The old man told him to climb the high mountain which could be seen from where they were standing. "When you reach the top, jump into the hole and you will be thrown up to the other world." When Juan was about to go, the old man gave him a ring. "This ring," he said, "is powerful. You can conquer the fiercest demon on earth with the help of this ring. Ask from it anything, food, clothes, and other things, and you will have what you want. If you want to go to some place, you can reach it in a second. This ring will carry you to the top of the mountain."

When the old man was through giving the instructions, Juan found himself on the top of the mountain. Then he jumped into the hole. Suddenly he was blown up through the water and up in the air. He fell back on the water. He wished he were on land and instantly he was carried to a small village full of savages. Juan performed many miracles for the savages, so they elected him king.

One day they went hunting and soon they caught a deer. While they were taking off the hide, a big bird swooped and took the deer with it. Juan clung to the horns of the deer trying to take it from the bird, but in vain. The bird did not mind Juan for he was very small compared with it. It alighted on a very high cliff, left Juan and the dead deer there, and flew away. On the cliff was the bird's nest, and in it were three diamond-like round eggs which were about three feet in diameter.

Juan asked his magical ring to give him a very big basket. The basket came. Then he rolled the eggs into the basket. Juan seated himself between the eggs and asked his ring again to take him and the basket home. The basket was so heavy that the ring could not make it fly very fast. While they were sailing in the air, the bird came with its mate. They held the handle of the basket with their beaks and carried the basket back to the cliff. The power of the magical ring was helpless because the birds were very strong. Juan, then, wished to be clad in armor. So said, so done. But he had no sword, so he asked the ring to give him one. When the birds reached the cliff, they alighted. Juan stepped from the basket and drew his sword. Whenever the birds pecked him, he would strike them on their necks with his sword. After fighting with him for more than half a day, the birds fell helpless on the rock.

Then the victor, Juan, asked the ring again to take him and the basket to his old home. When he reached the place, the once flourishing village was gone. Only a few huts were left standing.—Facundo Esquivel.

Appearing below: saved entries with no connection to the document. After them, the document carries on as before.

Lemma closeBlock_outermost state closed w :
  deref w (parent state) = None →
  closeBlock severity file func state closed w
  = finalize severity file func closed w.
Proof. unfold closeBlock. by intros ->. Qed.

Lemma closeBlock_if state closed w p pf :
  deref w (parent state) = Some (p, pf) →
  isIfStatement (stat closed) = true →
  closeBlock severity file func state closed w
  = if bool_decide (branches closed = Some 0%Z)
    then with_frames (<[p := set_returns pf]> (frames w)) w
    else w.
Proof.
  intros Hp Hc. unfold closeBlock. rewrite Hp, Hc.
  case_bool_decide; [|done].
  rewrite (alter_as_insert _ _ _ pf); [done|].
  by apply deref_Some in Hp as [_ ?].
Qed.

Lemma closeBlock_straight state closed w p pf :
  deref w (parent state) = Some (p, pf) →
  isIfStatement (stat closed) = false →
  closeBlock severity file func state closed w
  = if returns closed && isIfStatement (stat pf)
    then with_frames
           (<[p := set_branches (default 2 (branches pf) - 1)%Z pf]>
              (frames w)) w
    else w.
Proof.
  intros Hp Hc. unfold closeBlock. rewrite Hp, Hc.
  destruct (returns closed); [|done]. simpl.
  destruct (isIfStatement (stat pf)); [|done].
  rewrite (alter_as_insert _ _ _ pf); [done|].
  by apply deref_Some in Hp as [_ ?].
Qed.

End closing.

(** C4.  [closeBlock] reconciles the closed frame with the enclosing one.
    Without an enclosing frame it runs the Finalizer on the closed frame.
    With one, it pushes no diagnostic and records no return, and: if the
    closed statement is an if statement whose branch count is zero, the
    enclosing frame is flagged as returning; if the closed frame is not an
    if statement, is flagged as returning and the enclosing statement is an
    if statement, the enclosing frame's branch count goes down by one (from
    two when it had none); in every other case no frame changes.  The other
    callbacks never run the Finalizer: [visitStatement] pushes nothing but
    [UnreachableCode], and [openBlock] has no access to the diagnostics. *)
Theorem closeBlock_reconciles
    (severity : BsLintRules) (file : BscFile) (func : FunctionExpression)
    (state : LintState) (closed : StatementInfo) (w : World) :
  let w' := closeBlock severity file func state closed w in
  (deref w (parent state) = None →
     w' = finalize severity file func closed w)
  ∧ (∀ p pf, deref w (parent state) = Some (p, pf) →
       returnInfos w' = returnInfos w
       ∧ diagnostics w' = diagnostics w
       ∧ (isIfStatement (stat closed) = true →
          branches closed = Some 0%Z →
          frames w' = <[p := {| stat := stat pf; branches := branches pf;
                                returns := true |}]> (frames w))
       ∧ (isIfStatement (stat closed) = true →
          branches closed ≠ Some 0%Z → frames w' = frames w)
       ∧ (isIfStatement (stat closed) = false →
          returns closed = true →
          isIfStatement (stat pf) = true →
          frames w'
          = <[p := {| stat := stat pf;
                      branches := Some (match branches pf with
                                        | Some n => n - 1
                                        | None => 2 - 1
                                        end)%Z;
                      returns := returns pf |}]> (frames w))
       ∧ (isIfStatement (stat closed) = false →
          returns closed = false ∨ isIfStatement (stat pf) = false →
          frames w' = frames w))
  ∧ (∀ curr, ∃ ds,
       diagnostics (visitStatement severity file state curr w)
       = diagnostics w ++ ds
       ∧ Forall (hasCode UnreachableCode) ds).
Proof.
  intros w'. split; [|split].
  - apply closeBlock_outermost.
  - intros p pf Hp. unfold w'.
    destruct (isIfStatement (stat closed)) eqn:Hc.
    + rewrite (closeBlock_if _ _ _ _ _ _ p pf) by done.
      case_bool_decide as Hz; repeat split; try done.
    + rewrite (closeBlock_straight _ _ _ _ _ _ p pf) by done.
      destruct (returns closed), (isIfStatement (stat pf));
        repeat split; try done; simpl.
      * intros _ _ _. by destruct (branches pf).
      * by intros _ [|].
  - intros curr.
    destruct (from_option (λ p, returns p.2) false (deref w (parent state)))
      eqn:Hp; [apply parentReturns_true in Hp|apply parentReturns_false in Hp].
    + rewrite visitStatement_when_unreachable by done.
      destruct (isCommentStatement (stat curr)).
      * exists []. by rewrite app_nil_r.
      * exists [unreachable severity file curr]. split; [done|].
        by repeat constructor.
    + exists []. rewrite app_nil_r. split; [|done].
      destruct (isReturnStatement (stat curr)) eqn:Hr.
      * rewrite visitStatement_reachable_return by done. simpl.
        destruct (governingBlock state w) as [[? ?]|]; [|done].
        by destruct (bool_decide _).
      * by rewrite visitStatement_reachable_other.
Qed.
(** * The chat turn of the agent backend: route, manual tool loop, SSE stream

    A shallow embedding of

      - [backend/src/utils/stream.ts]   (sendSSE and its five wrappers),
      - [backend/src/models/memory.ts]  (BufferMemory),
      - [backend/src/types/chat.ts]     (ChatRequestSchema),
      - [backend/src/models/llm.ts]     (createLLM),
      - [backend/src/models/agent.ts]   (createAgent, the custom executor),
      - [backend/src/routes/chat.ts]    (chatRoute),

    followed by the properties of one turn.

    Of [agent.ts] the revision with the custom executor for Gemini is the
    one embedded (the earlier one calls the model once, without tools), and
    of [chat.ts] the revision whose handler commits [response.output] as it
    is returned.

    LangChain, zod, fastify and the model providers are not part of the
    repository.  What the code needs of them is gathered in one record,
    [External].  Of LangChain's [CallbackManager] the following is used.
    The object built by [CallbackManager.fromHandlers] has a method
    [handleToolStart], which calls the handler of that name before it
    resolves; it has no property [handleLLMNewToken] and no property
    [handleToolEnd], which are methods of the run managers a manager
    creates; LangChain's own executor reports its run to the handlers the
    manager was built from.  [llmWithTools.invoke] is taken not to call
    [handleLLMNewToken] itself, as the comment at its call says.  Building
    LangChain's agent in [createAgent] is taken to succeed.

    Asynchronous code is run to completion in program order: every [await]
    of the sources is on a promise that the same function waits for, so a
    turn is one sequential computation.  It is written in a monad [M] that
    threads the store (the state of the outside world and the session map),
    carries JavaScript exceptions, and records what the turn does to its
    environment as a list of observations. *)

From Stdlib Require Import ZArith Lia.
From stdpp Require Import base option list gmap strings.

II. The Imaginary Voyage with a Satiric or Instructive Purpose

To the class of marvelous tales belong also what are known in France as "Voyages Imaginaires." In so far as the adventurers meet with super-extraordinary beings, or ride on fleas of the dimensions of elephants, or have monstrous spiders weave for a field of battle a web between the moon and the morning star, or in so far as they sail on seas of milk to islands of cheese and altogether suspend the semblance of possibility—in so far are they heroes of absurd tales of wonder. But the narrators of the stories of imaginary voyages for the most part had primarily other objects than mere amusement in view; namely, ridicule of the extravagant narrative by means of imitation and exaggeration, or ridicule of political and philosophic tenets by absurd application; or the story-tellers had instruction to give in civic and social theories by presenting the ideal in contrast with the real.

Source of the type

The first example and perhaps the source of this whole species of narrative is the "True History" of Lucian, which, is professedly fabulous and satiric. Lucian says that by his seas of milk and islands of cheese and the like, he is ridiculing the extravagant relations of the old poets and historians who tell incredible tales. Hundreds of years after Lucian, Marco Polo and Sir John Mandeville by their marvelous accounts of remote countries set themselves in the class Lucian satirized. But we will take them up later, since they were real travellers simply exaggerating what they had seen in order the more surely to please a perverted historical taste. We are dealing now with acknowledged imagination. There are many famous imaginary voyages professedly satiric besides Lucian's. Savinien Cyrano de Bergerac's "History of the States and Empires of the Moon" is a satire on the pedantry and scholastic disputations of his age, the early seventeenth century, concerning the uninhabitableness of the lunar world. To the moon Bergerac makes an excursion and settles matters for himself. "Niel Klim's Underground Journey," by Ludvig Holberg of Denmark, is another famous imaginary trip.